Gov. Matt Bevin's plan to impose work requirements and premiums on many Kentucky Medicaid recipients evaporated Tuesday night as Democrat Andy Beshear declared victory in the race for governor.
When he takes office Dec. 10, Beshear pledged to quickly reverse the Republican governor's proposed changes to Kentucky's Medicaid program, which were expected to end health coverage for an estimated 95,000 people over the first five years.
Bevin's long-planned Kentucky HEALTH initiative never got to take effect, although he did briefly end dental and vision benefits last year for several hundred thousand expanded Medicaid recipients before restoring them, following a public backlash.
A federal appeals court in Washington is now considering the second legal challenge to Kentucky HEALTH in as many years.
President Donald Trump's administration approved a waiver so Bevin could restructure the state's $9.7 billion-a-year Medicaid program to add strict eligibility rules for able-bodied, working-age adults. But lawsuits filed by Medicaid recipients kept the initiative tied up in court. A federal district judge in Washington twice struck it down as "arbitrary and capricious," ruling that it would interfere with the central purpose of Medicaid: providing health care.
With a change in governors, Kentucky seems ready to drop Kentucky HEALTH and end the legal battle.
"In my first week in office, I am gonna rescind this governor's Medicaid waiver," Beshear said to cheers and applause in his victory speech Tuesday night. "Health care is a basic human right and my administration will treat it as such."
It's not immediately clear what impact Beshear's decision would have on the pending decision at the U.S. Court of Appeals for the District of Columbia, since Kentucky's Medicaid challenge is linked there to a similar case from the state of Arkansas.
But from a policy perspective, the reversal is welcome news to those opposing Bevin's Medicaid changes.
"Beshear's election is a huge relief for us and for our clients and for the hundreds of thousands of people who get their health care through Kentucky's Medicaid program," said Ben Carter, an attorney with the Kentucky Equal Justice Center, which represents those suing to block Kentucky HEALTH.
There are 1.2 million low-income people insured through Kentucky's Medicaid program, which is paid for by the federal and state governments.
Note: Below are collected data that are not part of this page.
(** Taking a fresh tombstone back. *)
Lemma undo_wp deployment id s s1 why c : restored why = true ->
  same_but [TombstonePath deployment id; staging_key (TombstonePath deployment id) (draw id)] s s1 ->
  s !! TombstonePath deployment id = None ->
  wp D (take_back deployment [id] why) (fun e s' => delete_post deployment id s (Err e) s') s1 /\
  wp D (rollbackOnRecheckError deployment [id] c) (fun e s' => delete_post deployment id s (Err e) s') s1.
Proof.
  intros Hw Hs Hn. set (key := TombstonePath deployment id) in *.
  assert (forall e s', (s' = s1 \/ s' = delete key s1) -> (restored e = true -> s' = delete key s1) -> delete_post deployment id s (Err e) s') as Hpost.
  { intros e s' Hs' He. split_and!; [|done| |].
    - destruct Hs' as [-> | ->]; [done|]. eapply same_but_trans; [exact Hs|]. apply same_but_delete. left.
    - intros e' [= <-] Hr. rewrite (He Hr). fold key. by rewrite lookup_delete_eq, Hn.
    - intros o Ho. fold key in Ho. congruence. }
  unfold take_back, rollbackOnRecheckError, rollbackTombstones, removeTombstone. fold key.
  split; apply wp_bind, wp_bind, wp_bind, wp_delete; intros; cbn; apply Hpost; auto; done.
Qed.

Lemma SoftDelete_wp deployment id policy reason s :
  wp D (SoftDelete caps draw deployment id policy reason) (delete_post deployment id s) s.
Proof.
  unfold SoftDelete. destruct (validateRef deployment id) as [e|]; [by apply delete_post_same|].
  apply wp_bind. eapply wp_mono; [|apply reads_only_wp, GetHold_reads]. intros g s' ->.
  apply wp_bind. change (match g with Ok h => _ | Err e => _ end) with (hold_look g).
  eapply wp_mono; [|apply reads_only_wp, hold_look_reads]. intros [|h|e] s' ->; [|by apply delete_post_same..].
  apply wp_bind. eapply wp_mono; [|apply reads_only_wp, findLiveDescendants_reads].
  intros [[|x l]|e] s' ->; [|by apply delete_post_same..].
  apply wp_bind. unfold softDeleteUnchecked. apply wp_bind, wp_now. intros d _. apply wp_bind.
  eapply wp_mono; [|apply commit_post_wp]. intros i s1 (Hs & Hkeep & Hok & Hex).
  assert (forall r, (r = Ok () -> is_Some (s1 !! TombstonePath deployment id)) ->
    (forall e, r = Err e -> restored e = true -> s1 !! TombstonePath deployment id = s !! TombstonePath deployment id) ->
    delete_post deployment id s r s1) as Hpost.
  { intros r H1 H2. split_and!; [done|done|done|]. intros o Ho. by apply Hkeep. }
  destruct i as [u|e].
  2: { destruct (commit_is e ErrAlreadyExists) eqn:Hae; cbn [wp].
       - apply Hpost; [|done]. intros _. destruct (Hex e eq_refl Hae) as [o Ho]. exists o. by apply Hkeep.
       - apply Hpost; [done|]. by intros e' [= <-]. }
  destruct u. destruct (Hok eq_refl) as (o & Ho & _).
  assert (s !! TombstonePath deployment id = None) as Hnone.
  { destruct (s !! TombstonePath deployment id) as [o'|] eqn:E; [|done]. destruct (Hkeep o' eq_refl) as [_ Hne]. done. }
  cbn [wp]. apply wp_bind. eapply wp_mono; [|apply reads_only_wp, findLiveDescendants_reads].
  assert (forall why c, restored why = true -> _) as Hundo by (intros why c Hw; exact (undo_wp deployment id s s1 why c Hw Hs Hnone)).
  intros [[|x l]|e] s' ->.
  - apply wp_bind. eapply wp_mono; [|apply reads_only_wp, GetHold_reads]. intros [h|e] s' ->.
    + apply wp_bind, wp_now. intros d' _. destruct (ActiveAt _ _).
      * apply wp_bind. by eapply wp_mono; [|apply (Hundo _ (RC_Hold HG_Decode))].
      * apply Hpost; [|done]. by exists o.
    + destruct (hg_is_not_found e).
      * apply Hpost; [|done]. by exists o.
      * apply wp_bind. by eapply wp_mono; [|apply (Hundo (DE_Scan SN_Decode))].
  - apply wp_bind. by eapply wp_mono; [|apply (Hundo _ (RC_Hold HG_Decode))].
  - apply wp_bind. by eapply wp_mono; [|apply (Hundo (DE_Scan SN_Decode))].
Qed.
End outcomes.

(** C13: whatever fails, [SoftDelete] touches nothing but the backup's tombstone and never replaces one;
    success leaves the tombstone there, and every refusal leaves it as it was, except the three that
    say otherwise (the install failed, or taking the tombstone back did). *)
Theorem SoftDelete_outcomes `{MJ : ManifestJSON} `{CH : Codec string Hold} `{CT : Codec string Tombstone}
    (ds : nat -> decision) (caps : Capabilities) (draw : string -> string) (deployment id policy reason : string)
    (s : gmap string (object string)) :
  let '(r, s') := run ds 0 (SoftDelete caps draw deployment id policy reason) s in
  let key := TombstonePath deployment id in
  same_but [key; staging_key key (draw id)] s s' /\
  (r = Ok () -> is_Some (s' !! key)) /\
  (forall e, r = Err e -> restored e = true -> s' !! key = s !! key) /\
  (forall o, s !! key = Some o -> s' !! key = Some o).
Proof.
  pose proof (wp_run (fun _ => True) _ _ _ ds 0 (fun _ => I) (SoftDelete_wp caps draw (fun _ => True) deployment id policy reason s)) as H.
  by destruct (run ds 0 _ s) as [r s'].
Qed.

(** *** A store to evaluate on *)

#[export] Instance Tombstone_eq_dec : EqDecision Tombstone.
Proof. solve_decision. Defined.

#[export] Instance Tombstone_countable : Countable Tombstone.
Proof.
  refine (inj_countable' (fun t => (tb_Schema t, tb_BackupID t, tb_Deployment t, tb_TombstonedAt t : Z, tb_Policy t, tb_Reason t))
    (fun '(a, b, c, d, e, f) => {| tb_Schema := a; tb_BackupID := b; tb_Deployment := c; tb_TombstonedAt := d; tb_Policy := e;
                                   tb_Reason := f |}) _).
  by intros [].
Defined.

#[export] Instance tombstone_codec : Codec string Tombstone := countable_codec.

Definition chain_manifest (id parent : string) : Manifest :=
  {| m_Schema := Schema; m_BackupID := id; m_Deployment := "d"; m_Tenant := "";
     m_Type := if String.eqb parent "" then BackupTypeFull else BackupTypeIncremental;
     m_ParentBackupID := parent; m_PGVersion := 17; m_SystemIdentifier := "7"; m_StartLSN := "0/2"; m_StopLSN := "0/3";
     m_Timeline := 1; m_StartedAt := 1; m_StoppedAt := 2; m_Compression := ""; m_Encryption := None; m_SourceTDE := None;
     m_Tablespaces := [{| ts_OID := 0; ts_Location := "" |}]; m_Files := []; m_Dirs := []; m_WALRequired := []; m_BackupLabel := "l"; m_TablespaceMap := "";
     m_PGBackupManifest := ""; m_WALGaps := []; m_Attestation := None |}.

Definition object_of (body : string) : object string := Object body (Z.of_nat (String.length body)) 1 0 WORMNone.
(* ===== verification/Pool.v ===== *)
(** Any number of programs on one store.

    [pool] runs a list of programs call by call in the order a schedule gives.  [wps] is the weakest
    precondition of one of them when the others' steps, and its own, are in one relation [Rel]: what
    every process may do to the store.  Facts that [Rel] keeps stay known across the calls of the
    others, and [pool_sound] puts the programs' proofs together. *)
From S2P Require Import Prelude GoString Storage Concur.

Section pool.
Context {B : Type}.
Local Abbreviation store := (gmap string (object B)).

(** A schedule names who takes the next step, with what the environment decides for it; a number
    that names no program, or one that has ended, takes no step. *)
Fixpoint pool {A} (sched : list (nat * decision)) (ps : list (prog B A)) (s : store) : list (prog B A) * store :=
  match sched with
  | [] => (ps, s)
  | (i, d) :: sched =>
      match ps !! i with
      | Some (Vis o k) => let '(r, s') := exec d o s in pool sched (<[i := k r]> ps) s'
      | _ => pool sched ps s
      end
  end.

Section logic.
Context (D : decision -> Prop) (Rel : store -> store -> Prop) `{HRel : !PreOrder Rel}.

Fixpoint wps {A} (p : prog B A) (Q : A -> store -> Prop) (s0 : store) : Prop :=
  match p with
  | Ret a => forall s, Rel s0 s -> Q a s
  | Vis o k => forall s d, Rel s0 s -> D d -> let '(r, s') := exec d o s in Rel s s' /\ wps (k r) Q s'
  end.

Lemma wps_later {A} (p : prog B A) Q s0 s : Rel s0 s -> wps p Q s0 -> wps p Q s.
Proof.
  intros Hs. destruct p as [a|R o k]; cbn [wps].
  - intros H s' H'. apply H. by trans s.
  - intros H s' d H' Hd. apply H; [by trans s|done].
Qed.

Lemma wps_mono {A} (p : prog B A) (Q Q' : A -> store -> Prop) s0 :
  (forall a s, Rel s0 s -> Q a s -> Q' a s) -> wps p Q s0 -> wps p Q' s0.
Proof.
  revert s0. induction p as [a|R o k IH]; intros s0 HQ; cbn [wps]; [auto|].
  intros H s d Hs Hd. specialize (H s d Hs Hd). destruct (exec d o s) as [r s']. destruct H as [HR H].
  split; [done|]. apply (IH r); [|done]. intros a s2 H2. apply HQ. trans s; [done|]. by trans s'.
Qed.

Lemma wps_bind {A C} (p : prog B A) (f : A -> prog B C) Q s0 :
  wps p (fun a s => wps (f a) Q s) s0 -> wps (pbind p f) Q s0.
Proof.
  revert s0. induction p as [a|R o k IH]; intros s0; cbn [wps pbind].
  - intros H. by apply H.
  - intros H s d Hs Hd. specialize (H s d Hs Hd). destruct (exec d o s). naive_solver.
Qed.

(** A call, from its rule without interference. *)
Lemma wps_call {R} (o : op B R) (Q : R -> store -> Prop) s0 :
  (forall s, Rel s0 s -> wp D (call o) (fun r s' => Rel s s' /\ forall s2, Rel s' s2 -> Q r s2) s) -> wps (call o) Q s0.
Proof. intros H s d Hs Hd. specialize (H s Hs d Hd). by destruct (exec d o s). Qed.

(** What a call finds held at some moment after [s0]. *)
Lemma wps_get k (Q : result serr B -> store -> Prop) s0 :
  (forall s s2 o, Rel s0 s -> Rel s s2 -> s !! k = Some o -> Q (Ok (ob_body o)) s2) ->
  (forall s s2, Rel s0 s -> Rel s s2 -> s !! k = None -> Q (Err ErrNotFound) s2) ->
  (forall c s2, Rel s0 s2 -> Q (Err (ErrBackend c)) s2) ->
  wps (sGet k) Q s0.
Proof.
  intros H1 H2 H3. apply wps_call. intros s Hs. apply wp_get.
  - intros o Ho. split; [done|]. eauto.
  - intros Hn. split; [done|]. eauto.
  - intros d c _ _. split; [done|]. intros s2 H. apply H3. by trans s.
Qed.

Lemma wps_list prefix (Q : list ObjectInfo * option serr -> store -> Prop) s0 :
  (forall s s2 l, Rel s0 s -> Rel s s2 -> l ≡ₚ listing prefix s -> Q (l, None) s2) ->
  (forall l c s2, Rel s0 s2 -> Q (l, Some (ErrBackend c)) s2) ->
  wps (sList prefix) Q s0.
Proof.
  intros H1 H2. apply wps_call. intros s Hs. apply wp_list.
  - intros l Hl. split; [done|]. eauto.
  - intros d c l l' _ _ _. split; [done|]. intros s2 H. apply H2. by trans s.
Qed.

Lemma wps_now (Q : time -> store -> Prop) s0 : (forall t s2, Rel s0 s2 -> Q t s2) -> wps now Q s0.
Proof. intros H. apply wps_call. intros s Hs. apply wp_now. intros d _. split; [done|]. intros s2 H2. apply H. by trans s. Qed.

(** What a put finds at its moment stays known when it goes through. *)
Lemma wps_put_found k b o (Q : result serr unit -> store -> Prop) s0 :
  (forall s t, Rel s0 s -> (IfNotExists o = true -> s !! k = None) -> Rel s (<[k := put_object t b o]> s)) ->
  (forall s s2 t, Rel s0 s -> (IfNotExists o = true -> s !! k = None) -> Rel (<[k := put_object t b o]> s) s2 -> Q (Ok ()) s2) ->
  (forall s s2, Rel s0 s -> Rel s s2 -> is_Some (s !! k) -> Q (Err ErrAlreadyExists) s2) ->
  (forall c s2, Rel s0 s2 -> Q (Err (ErrBackend c)) s2) ->
  wps (sPut k b o) Q s0.
Proof.
  intros H1 H2 H3 H4. apply wps_call. intros s Hs. apply wp_put.
  - intros d _ Hn. split; [by apply H1|]. intros s2. by apply H2.
  - intros Hk _. split; [done|]. intros s2 Hs2. by apply (H3 s).
  - intros d c _ _. split; [done|]. intros s2 H. apply H4. by trans s.
  - intros d c _ _ Hn. split; [by apply H1|]. intros s2 H. apply H4. trans s; [done|]. etrans; [by apply (H1 s (d_time d))|done].
Qed.

Lemma wps_put k b o (Q : result serr unit -> store -> Prop) s0 :
  (forall s t, Rel s0 s -> (IfNotExists o = true -> s !! k = None) -> Rel s (<[k := put_object t b o]> s)) ->
  (forall s s2 t, Rel s0 s -> Rel (<[k := put_object t b o]> s) s2 -> Q (Ok ()) s2) ->
  (forall s s2, Rel s0 s -> Rel s s2 -> is_Some (s !! k) -> Q (Err ErrAlreadyExists) s2) ->
  (forall c s2, Rel s0 s2 -> Q (Err (ErrBackend c)) s2) ->
  wps (sPut k b o) Q s0.
Proof. intros H1 H2 H3 H4. by apply wps_put_found; intros; eauto. Qed.

(** A lock put on an object, whatever is answered. *)
Lemma wps_set_retention k until mode (Q : result serr unit -> store -> Prop) s0 :
  (forall s o, Rel s0 s -> s !! k = Some o -> Rel s (<[k := Object (ob_body o) (ob_size o) (ob_mod o) until mode]> s)) ->
  (forall r s2, Rel s0 s2 -> Q r s2) ->
  wps (sSetRetention k until mode) Q s0.
Proof.
  intros H1 H2. apply wps_call. intros s Hs.
  assert (forall s', Rel s s' -> forall r s2, Rel s' s2 -> Q r s2) as HQ by (intros s' H r s2 H'; apply H2; trans s; [done|by trans s']).
  apply wp_set_retention; intros; (split; [done || by apply H1|apply HQ; done || by apply H1]).
Qed.

(** A loop whose body owes something only when it leaves the function. *)
Lemma wps_for {X S R} (l : list X) (st : S) (body : X -> S -> prog B (S + R)) (Q : S + R -> store -> Prop) s0 :
  (forall x st s, Rel s0 s -> wps (body x st) (fun r s' => match r with inl _ => True | inr v => Q (inr v) s' end) s) ->
  (forall st s, Rel s0 s -> Q (inl st) s) ->
  (forall v s s', Rel s0 s -> Rel s s' -> Q (inr v) s -> Q (inr v) s') ->
  wps (for_ l st body) Q s0.
Proof.
  revert st s0. induction l as [|x l IH]; intros st s0 Hb He Hm; cbn [for_].
  { cbn [wps]. auto. }
  apply wps_bind. eapply wps_mono; [|by apply Hb]. intros [st'|v] s Hs; cbn [wps].
  - intros _. apply IH.
    + intros x' st2 s2 H2. apply Hb. by trans s.
    + intros st2 s2 H2. apply He. by trans s.
    + intros v s1 s2 H1 H2. apply Hm; [by trans s|done].
  - intros H s' Hs'. by eapply Hm.
Qed.

(** A program that only reads. *)
Lemma wps_reads {A} (p : prog B A) s0 : reads_only p -> wps p (fun _ _ => True) s0.
Proof.
  revert s0. induction p as [a|R o k IH]; intros s0; cbn [reads_only wps]; [done|]. intros [Ho Hk] s d Hs Hd.
  pose proof (exec_read d o s Ho) as He. destruct (exec d o s) as [r s']. cbn in He. subst s'. split; [done|auto].
Qed.

(** Every program's steps are what the others tolerate. *)
Theorem pool_sound {A} sched (ps : list (prog B A)) (Q : nat -> A -> store -> Prop) s :
  Forall (fun x => D x.2) sched -> (forall i p, ps !! i = Some p -> wps p (Q i) s) ->
  let '(ps', s') := pool sched ps s in
  Rel s s' /\ forall i p, ps' !! i = Some p -> wps p (Q i) s'.
Proof.
  revert ps s. induction sched as [|[i d] sched IH]; intros ps s HD Hps; cbn [pool]; [done|].
  inversion HD as [|x l Hd HD']; subst. cbn in Hd. destruct (ps !! i) as [[a|R o k]|] eqn:Hi; [by apply IH| |by apply IH].
  pose proof (Hps i _ Hi s d (reflexivity s) Hd) as H. destruct (exec d o s) as [r s1]. destruct H as [HR Hk].
  pose proof (IH (<[i := k r]> ps) s1 HD') as H. destruct (pool sched _ s1) as [ps' s'].
  destruct H as [HR' H']; [|split; [by trans s1|done]].
  intros j p. destruct (decide (j = i)) as [->|Hji].
  - rewrite list_lookup_insert_eq by by eapply lookup_lt_Some. by intros [= <-].
  - rewrite list_lookup_insert_ne by done. intros Hj. eapply wps_later; [exact HR|auto].
Qed.

(** The programs that have ended have what they promise. *)
Corollary pool_ended {A} sched (ps : list (prog B A)) (Q : nat -> A -> store -> Prop) s :
  Forall (fun x => D x.2) sched -> (forall i p, ps !! i = Some p -> wps p (Q i) s) ->
  let '(ps', s') := pool sched ps s in
  Rel s s' /\ forall i a, ps' !! i = Some (Ret a) -> Q i a s'.
Proof.
  intros HD Hps. pose proof (pool_sound sched ps Q s HD Hps) as H. destruct (pool sched ps s) as [ps' s'].
  destruct H as [HR H]. split; [done|]. intros i a Hi. by apply (H i _ Hi).
Qed.
End logic.

(** As many programs at the end as at the beginning. *)
Lemma pool_length {A} sched (ps : list (prog B A)) s : length (pool sched ps s).1 = length ps.
Proof.
  revert ps s. induction sched as [|[i d] sched IH]; intros ps s; cbn [pool]; [done|].
  destruct (ps !! i) as [[a|R o k]|]; try apply IH. destruct (exec d o s) as [r s']. rewrite IH. apply length_insert.
Qed.
End pool.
Beshear's father, former Democratic Gov. Steve Beshear, expanded Medicaid to add roughly 400,000 adults in 2014 as allowed by the federal Affordable Care Act. Many are employed at low-wage jobs that don't offer health insurance. Following Steve Beshear's Medicaid expansion, the number of Kentuckians without health insurance plunged from 14.3 percent in 2013 to 5.4 percent in 2017.
"It is very rare in public policy to find something like Medicaid expansion that has been such an unalloyed good for everyone -- for the patients who in some cases would have died without it, for the medical providers and for a lot of rural hospitals that otherwise might have to close without the money coming in from Medicaid," Carter said.
Bevin, who succeeded Beshear in 2015, called for changes to require able-bodied adults between the ages 19 and 64 to complete at least 80 hours a month of "community engagement" in order to keep their Medicaid coverage. That could mean a job, school, vocational courses or community service.
"There is dignity associated with earning the value of something that you receive," Bevin told reporters. "The vast majority of men and women, able-bodied men and women … they want the dignity associated with being able to earn and have engagement."
Bevin also wanted to impose monthly premiums; reporting requirements to keep the state updated on recipients' current work and pay information; and lockout periods denying coverage to people who failed to follow the rules.
Critics said tens of thousands of Kentuckians who already work likely would lose their Medicaid coverage because the mandatory reporting requirements would prove confusing and burdensome. They pointed to other states, such as Arkansas, where thousands of people were locked out of their coverage because they did not promptly respond to mailers or missed a reporting deadline.
"When you charge a premium, some people can't pay it, so off they go. When you make people file a report every month, some people aren't going to make the deadline, so off they go," one of the Medicaid recipients suing to block Kentucky HEALTH, Ronnie Stewart of Lexington, told the Herald-Leader last year. "It's all about putting up roadblocks."
Bevin's Kentucky HEALTH initiative wasn't cheap.
Kentucky expected to pay $272 million in fiscal years 2019 and 2020 on information technology and administrative costs to impose the strict eligibility rules, roughly twice the combined expense of four other states overhauling their own Medicaid programs, according to a report issued last month by the U.S. Government Accountability Office.
That sum did not include the nearly $100 million that the Bevin administration spent on Kentucky HEALTH from 2016 to 2018, according to the GAO report.